Roadmap for Singularity support
Through a discussion with GlideinWMS stakeholders we want to define and implement GWMS behavior regarding Singularity.
A first meeting was on 3/13:
Attending: Mats, Brian, Joe, Dave Dykstra, Dennis, Lorena, Mambelli, Mascheroni, Parag, Shreyas, Jeff, Edgar, Antonio, Tony
- Marco Mambelli explained how things work right now
Do a test for FIFE, using default images (would like to work out of the box)
Singularity activation and binary¶
glexec_bin was necessary before osg was rpm and it was necessary to distinguish between osg and lcg. Can we rely on PATH?
BB: It would be a good improvement to move away from SINGULAIRY_BIN
Mambelli: We need a trigger, to disable or enforce via Factory
Antonio: We need an independent trigger. on cms we need to say from vo side
Mats: osg vo is running with wherever available. if required, need to be careul about when there are worker nodes with issue.
JD: sites are not enabling it for entire cluster, some do, some dont
MR: make if available as default for vo and use it and validate
JD: If site wants we can turn it off. default is on
TT: fermi sec requires sing as required.
BB: reluctant to site give options to set path env. if we give them option it gives more work for jeff
RESULT: BIN SHOULD BE AUTO DISCOVERED. USE OSG AS REFERENCE FOR HOW TO FIND IT.
FACTORY HAS SINGLE VARIABLE TO MIRROR THE FRONTEND OPTION required/optional(if available)/never(turn it off). THIS WILL REPLACE REQUIRE_SINGULARITY
RESULT (rephrased): No singularity_bin (better not to give even the option to avoid the possibility of extra work for Factory operators with error-prone configurations),
GWMS will auto-discover based on standard ways: path, environment and module, like OSG is doing.
A script sets up grid environment and sets up the path environment, before GWMS starts.
If the CE/worker node is not configured correctly, singularity will be unavailable and job may fail (depending on site/job requirements)
It is up to the facility to maintain things correctly.
QUESTION (MM): If singularity (bin, not images) is in CVMFS, should it be used also if the facility is not configured for it (not in PATH, module)? If yes, how will GWMS know about it?
MT: OSG has multiple defaults for el6 and el7. provides auto ways to transition to one or other el. osg uses imgs from cvmfs repos. but looking at repo there is no way to find out what default is. done by pre script. Some percentage of nodes are starting w/ one, some w/ the other (script selects at random using given percentages)
MT: will have to auto detect default images. how to make decision
BB: attr. OSG_IMG=path. or hook to provide a bash function. Differences between CMS and OSG and how they look for images and need a batch script to detect on the fly.

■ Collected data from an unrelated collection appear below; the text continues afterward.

Lemma MRepr_perm m ops ops' : ops ≡ₚ ops' -> MRepr m ops -> MRepr m ops'.
Proof.
  intros Hp [Hok (l & Hr & Hl)]. split; [by rewrite <- Hp|]. exists l. split; [done|]. by rewrite Hl, Hp.
Qed.

Lemma MRepr_new : MRepr new_MemTable [].
Proof. split; [constructor|]. exists []. split; [apply Repr_new|done]. Qed.

(** An entry whose internal key differs from those in the table is added. *)
Lemma MRepr_Add m ops o :
  MRepr m ops -> op_ok o ->
  Forall (fun o' => internal_compare (op_ikey o) (op_ikey o') <> 0) ops ->
  exists m', Add m (op_seq o) (op_type o) (op_key o) (op_value o) = Ret m' /\ refs_ m' = refs_ m /\
    MRepr m' (o :: ops).
Proof.
  intros [Hok (l & Hr & Hl)] Ho Hnew. rewrite (Add_unfold m o Ho).
  destruct (Repr_Insert (table_ m) l (op_bytes o) Hr) as (t & -> & Ht).
  { apply Forall_forall. intros e He.
    destruct (MRepr_elem ops l e Hok Hl He) as (o' & Hin & Ho' & ->). rewrite compare_ops by done.
    rewrite Forall_forall in Hnew. by apply Hnew. }
  cbn [obind]. eexists. split; [reflexivity|]. split; [done|]. split; [by constructor|].
  eexists. split; [exact Ht|]. rewrite (ins_perm _ _ (Repr_sorted _ _ Hr)). simpl. by rewrite Hl.
Qed.

Lemma adds_spec ops : forall m done_ops,
  MRepr m done_ops -> Forall op_ok ops -> increasing ops ->
  (forall o o', o ∈ done_ops -> o' ∈ ops -> op_seq o < op_seq o') ->
  exists m', adds m ops = Ret m' /\ MRepr m' (done_ops ++ ops).
Proof.
  induction ops as [|o ops IH]; intros m dn Hm Hok Hinc Hlt; cbn [adds].
  - exists m. by rewrite app_nil_r.
  - apply Forall_cons in Hok as [Ho Hok]. inversion_clear Hinc as [|?? Hinc' Hfst].
    destruct (MRepr_Add m dn o Hm Ho) as (m1 & -> & _ & Hm1).
    { apply Forall_forall. intros o' Ho' Heq. destruct Hm as [Hd _]. rewrite Forall_forall in Hd.
      pose proof (op_ikey_cases o o' Ho (Hd o' Ho')) as [Hc1 Hc2].
      pose proof (Hlt o' o Ho' (list_elem_of_here _ _)) as Hsq.
      pose proof (proj2 (tag_lt (op_seq o') (op_type o') (op_seq o) (op_type o)) (or_introl Hsq)). lia. }
    cbn [obind]. destruct (IH m1 (dn ++ [o])) as (m' & -> & Hm'); [|done|done| |].
    { eapply MRepr_perm; [|exact Hm1]. by rewrite Permutation_app_comm. }
    { intros a b Ha Hb. rewrite Forall_forall in Hfst. apply elem_of_app in Ha as [Ha|Ha].
      - apply Hlt; [done|by right].
      - apply list_elem_of_singleton in Ha as ->. by apply Hfst. }
    exists m'. split; [done|]. by rewrite <- app_assoc in Hm'.
Qed.

(** ** Lookups *)

(** The entries of user key [u] that a reader at sequence number [s] may see. *)
Definition visible (u : bytes) (s : Z) (o : entry_op) : Prop :=
  Compare (op_key o) u = 0 /\ op_seq o <= s.

#[global] Instance visible_dec u s o : Decision (visible u s o).
Proof. unfold visible. apply _. Defined.

(** The last of them that was added. *)
Definition newest (u : bytes) (s : Z) (ops : list entry_op) : option entry_op :=
  last (filter (visible u s) ops).
(** A cached entry leaves the cache: it is freed unless clients hold it. *)
Lemma FinishErase_spec c held ins e h :
  Core c held ins -> heap_ c !! e = Some h -> in_cache h = true ->
  Table_ok (heap_ c) (table_ c) (without e (lru_ c ++ in_use_ c)) ->
  exists c', FinishErase c (Some e) = Ret (c', true) /\ Inv c' held ins /\
    capacity_ c' = capacity_ c /\ next_id_ c' = next_id_ c /\
    (forall x, x <> e -> heap_ c' !! x = heap_ c !! x) /\
    lru_ c' = without e (lru_ c) /\ in_use_ c' = without e (in_use_ c) /\
    (cnt e held = 0 -> deleted_ c' = deleted_ c ++ [(hkey h, value h)] /\ heap_ c' !! e = None) /\
    (0 < cnt e held -> deleted_ c' = deleted_ c).
Proof.
  intros Hc He Hic Ht. unfold FinishErase. rewrite (deref_some _ _ _ He). cbn [obind]. rewrite Hic. cbn [obind oassert].
  set (c1 := mkCache (capacity_ c) (u64 (total (heap_ c) (without e (lru_ c) ++ without e (in_use_ c))))
               (without e (lru_ c)) (without e (in_use_ c)) (table_ c)
               (<[e := set_in_cache h false]> (heap_ c)) (next_id_ c) (deleted_ c)).
  assert (cached (heap_ c) e) as Hce by (exists h; done).
  assert (u64 (usage_ c - charge h) = u64 (total (heap_ c) (without e (lru_ c) ++ without e (in_use_ c)))) as Hu.
  { rewrite (c_usage _ _ _ Hc), (total_perm _ _ _ (cached_split _ _ _ e Hc Hce)), without_app. simpl.
    unfold charge_of at 1. rewrite He. unfold u64. rewrite Zminus_mod_idemp_l. f_equal. lia. }
  change (set_usage _ _) with (mkCache (capacity_ c) (u64 (usage_ c - charge h)) (without e (lru_ c))
    (without e (in_use_ c)) (table_ c) (<[e := set_in_cache h false]> (heap_ c)) (next_id_ c) (deleted_ c)).
  rewrite Hu. fold c1. destruct (c_heap _ _ _ Hc e h He) as (Hid & Href & Hpos). rewrite Hic in Href.
  destruct (Unref_spec c1 held ins e (set_in_cache h false)) as (c' & -> & Hinv & H1 & H2 & H3 & H4 & H5 & H7 & H8).
  - split.
    + apply (Core_update c held (e :: held) ins e h); try done; simpl; rewrite ?cnt_same; try lia.
      * intros x Hne. by rewrite cnt_other.
      * intros x. by rewrite elem_of_cons.
      * intros x Hne. rewrite elem_of_without. tauto.
      * intros x Hne. rewrite elem_of_without. tauto.
      * rewrite elem_of_without. split; [tauto | by intros [? _]].
      * rewrite elem_of_without. split; [tauto | by intros [? _]].
      * apply without_NoDup, (c_nlru _ _ _ Hc).
      * apply without_NoDup, (c_nuse _ _ _ Hc).
    + simpl. rewrite <- without_app. eapply Table_ok_frame; [|exact Ht]. intros x _. by apply (ident_update _ e h).
  - apply lookup_insert_eq.
  - cbn [obind]. exists c'. split; [done|]. split; [done|]. split; [done|]. split; [done|].
    destruct (H5 eq_refl) as [-> ->]. split_and!; try done.
    + intros x Hne. rewrite (H4 x Hne). simpl. by rewrite lookup_insert_ne by auto.
    + intros Hz. by apply H7.
Qed.
(** The scan stops at the visible entry [j] of a smaller key, or before the first entry. *)
Lemma back_stop i p value_type d q :
  base d -> direction_ d = kReverse -> at_index (iter_ d) q ->
  back_inv i p value_type d -> -1 <= i ->
  (q = None /\ i = -1 \/ exists j b, q = Some j /\ i = Z.of_nat j /\ es !! j = Some b /\
     value_type = kTypeValue /\ Compare (op_key b) (saved_key_ d) < 0) ->
  back_result p d value_type.
Proof.
  intros Hb Hd Hat Hinv Hi Hcase. split; [done|]. split; [done|]. split; [eauto|].
  destruct value_type; simpl in Hinv.
  - destruct Hcase as [[-> ->]|(j & b & _ & _ & _ & ? & _)]; [|done].
    intros k b Hk Hr. apply (Hinv k b Hk). lia.
  - destruct Hinv as (w & o & Hw & Hr & Hv & Ht & Hsk & Hsv & Hmid & Hhi).
    assert (forall k b, es !! k = Some b -> (k < w)%nat -> op_seq b <= s ->
              Z.of_nat k <= i /\ Compare (op_key b) (op_key o) < 0) as Hlow.
    { intros k b Hk Hlt Hvb. assert (Z.of_nat k <= i) as Hki.
      { destruct (Z.le_gt_cases (Z.of_nat k) i); [done|]. exfalso. apply (Hmid k b Hk); [lia|done]. }
      split; [done|]. destruct Hcase as [[_ ->]|(j & c & _ & -> & Hj & _ & Hc)]; [lia|].
      rewrite Hsk in Hc. eapply compare_le_lt; [|exact Hc]. apply (es_order_le k j b c Hk Hj). lia. }
    exists w, o, q. split; [done|]. split; [lia|]. split.
    { apply (first_live w o Hw Hv Ht). intros k b Hk Hlt Hvb Heq. destruct (Hlow k b Hk Hlt Hvb). lia. }
    split; [intros k b Hk Hr'; apply (Hhi k b Hk); lia|]. split; [done|]. split; [done|]. split; [done|]. split.
    + intros k b Hk Hvb Hlt. destruct (decide (k < w)%nat) as [Hkw|Hge].
      * destruct (Hlow k b Hk Hkw Hvb) as [Hki _]. destruct Hcase as [[_ ->]|(j & c & -> & -> & _)]; [lia|].
        exists j. split; [done|lia].
      * pose proof (es_order_le w k o b Hw Hk ltac:(lia)). pose proof (compare_antisym (op_key b) (op_key o)). lia.
    + intros q' ->. destruct Hcase as [[? _]|(j & c & [= <-] & _ & Hj & _ & Hc)]; [done|].
      exists c. split; [done|]. by rewrite <- Hsk.
Qed.

(** A visible entry that does not stop the scan hides what the scan has passed. *)
Lemma back_older j o p value_type d :
  es !! j = Some o -> op_seq o <= s -> back_inv (Z.of_nat j) p value_type d ->
  (value_type = kTypeValue -> ~ Compare (op_key o) (saved_key_ d) < 0) ->
  forall k b, es !! k = Some b -> (j < k <= p)%nat -> ~ live b.
Proof.
  intros Hj Hv Hinv Hns k b Hk Hr Hlb. destruct value_type; simpl in Hinv.
  - apply (Hinv k b Hk); [lia|done].
  - destruct Hinv as (w & c & Hw & Hrw & _ & _ & Hsk & _ & Hmid & Hhi). specialize (Hns eq_refl). rewrite Hsk in Hns.
    destruct (Nat.lt_trichotomy k w) as [Hkw|[->|Hkw]].
    + apply (Hmid k b Hk); [lia|apply Hlb].
    + rewrite Hw in Hk. injection Hk as <-. pose proof (es_order_le j w o c Hj Hw ltac:(lia)).
      apply (older_not_live j w o c Hj Hw); [lia|done|lia|done].
    + apply (Hhi k b Hk); [lia|done].
Qed.

(** The step of the internal iterator at the end of a round. *)
Lemma iter_prev_cases it j :
  at_index it (Some j) ->
  exists it', it_Prev it = Ret it' /\
    match j with
    | O => it_Valid it' = false /\ at_index it' None
    | S j => it_Valid it' = true /\ at_index it' (Some j)
    end.
Proof.
  intros Hat. destruct (at_prev it j Hat) as (it' & Heq & Hat'). exists it'. split; [done|].
  destruct (at_valid _ _ Hat') as [Hv _]. by destruct j.
Qed.
(* ===== verification/Version.v ===== *)
(** * Versions: the files of each level and the searches on them

    [version_set.c] and [version_set.h], the class [Version] and the functions on lists of
    files: which file of a level can hold a key, which files overlap a range, the level a new
    table goes to, the read of a key through all levels and the statistics it keeps. *)

From stdpp Require Import gmap sorting.
From Stdlib Require Import SpecFloat.
From S2P Require Import Prelude Coding Env Comparator DbFormat VersionEdit SkipList MemTable Iterator.

Open Scope outcome_scope.

(** ** Data *)

(** A [FileMetaData*]: the address of the object and those of its fields that never change
    once it is created. Several versions share the object; the two fields that do change,
    [refs] and [allowed_seeks], are kept by address in a store. *)
Record FilePtr := mkFilePtr {
  f_addr : nat;
  f_number : Z;
  f_file_size : Z;
  f_smallest : InternalKey;
  f_largest : InternalKey;
}.

#[global] Instance FilePtr_eq_dec : EqDecision FilePtr.
Proof. solve_decision. Defined.

Record FileState := mkFileState { fs_refs : Z; fs_allowed_seeks : Z }.

(** An address that is not in the store is not allocated (any more). *)
Abbreviation FileStore := (gmap nat FileState).

Definition file_state (st : FileStore) (f : FilePtr) : outcome FileState :=
  match st !! f_addr f with Some s => Ret s | None => AssertFailed end.

(** The fields of [Version]; its links in the list of versions are in the version set. *)
Record Version := mkVersion {
  v_refs : Z;
  files_ : list (list FilePtr);
  file_to_compact_ : option FilePtr;
  file_to_compact_level_ : Z;
  compaction_score_ : spec_float;
  compaction_level_ : Z;
}.

Definition v_files (v : Version) (level : Z) : outcome (list FilePtr) := vec_at (files_ v) level.

(** The fields of [Options] that versions use. *)
Record Options := mkOptions {
  max_file_size : Z;
  reuse_logs : bool;
  paranoid_checks : bool;
}.

Record ReadOptions := mkReadOptions { verify_checksums : bool; fill_cache : bool }.

(** ** Sizes *)

Definition TargetFileSize (options : Options) : Z := max_file_size options.

Definition MaxGrandParentOverlapBytes (options : Options) : Z := i64 (u64 (10 * TargetFileSize options)).

Definition ExpandedCompactionByteSizeLimit (options : Options) : Z := i64 (u64 (25 * TargetFileSize options)).

Definition MaxFileSizeForLevel (options : Options) (level : Z) : Z := TargetFileSize options.

Fixpoint TotalFileSize_loop (sum : Z) (files : list FilePtr) : Z :=
  match files with
  | [] => sum
  | f :: files => TotalFileSize_loop (i64 (sum + f_file_size f)) files
  end.

Definition TotalFileSize (files : list FilePtr) : Z := TotalFileSize_loop 0 files.

(** ** Searches in one level *)

Section Searches.
Context `{user_comparator : Comparator}.

(** [InternalKeyComparator::Compare] on two [InternalKey]s. *)
Definition icmp (a b : InternalKey) : outcome Z :=
  let! a := Encode a in let! b := Encode b in Ret (internal_compare a b).

Fixpoint FindFile_loop (fuel : nat) (files : list FilePtr) (key : bytes) (left right : Z) : outcome Z :=
  match fuel with
  | O => OutOfFuel
  | S fuel =>
      if left <? right then
        let mid := u32 (left + right) / 2 in
        let! f := vec_at files mid in
        let! large := Encode (f_largest f) in
        if internal_compare large key <? 0 then FindFile_loop fuel files key (u32 (mid + 1)) right
        else FindFile_loop fuel files key left mid
      else Ret right
  end.

(** Every round shortens the interval. *)
Definition FindFile (files : list FilePtr) (key : bytes) : outcome Z :=
  FindFile_loop (S (length files)) files key 0 (u32 (zlen files)).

MM: we can make a community defined img. can be over written. We need it if we want GWMS to work out of the box for VOs that know nothing about Singularity
BB: WE WILL PUT A DEFAULT IMG AND PUT IT SOMEWHERE AND FRONTEND WILL ALOW FOR THIS TO BE OVER WRITTEN
MR: Sense a conflicts about variable set and cvmfs. you also need to check for cvmfs.
BB: part of validation is to check if it is accessible.
BB: CMS and OSG have common heritage for the scripts.
Discussion on DEFAULT, DEFAULT6 and DEFAULT7
MR: DEFAULT is needed for validation. then when job comes in if it wants to switch later it is fine.
Need to pass basic test with sing bin and default img and if failed set the singularity availability to fail.
BB: what happens if you are in job wrapper and sing bin becomes un-accessible?
need to give a hook to users to do validation.
job wrapper 2 customization 1. pre launching things 2. what if failures happen. what we should do.
Edgar: like to see that validation is run outside sing and next inside singularity. In singularity first run inside default image, then re re-run when job arrives. Also applies when job is running
periodic checks against default is to check for singularity. periodic validation should trigger draining of job in case of failures.
Edgar: validation scripts are executes 2ice: out of singularity first, in singularity before the job.
A periodic script, inside Singularity is needed to check the status and also to keep cvmfs alive (e.g. something wierd happens on luster, singularity stops working)
Current VO practices:
- GWMS currently asks for a script that finds and sets the default images (VO provides a bash function)
- CMS looks for job requests
- OSG Some percentage of nodes are starting w/ one, some w/ the other (script selects at random between 2 images using given percentages)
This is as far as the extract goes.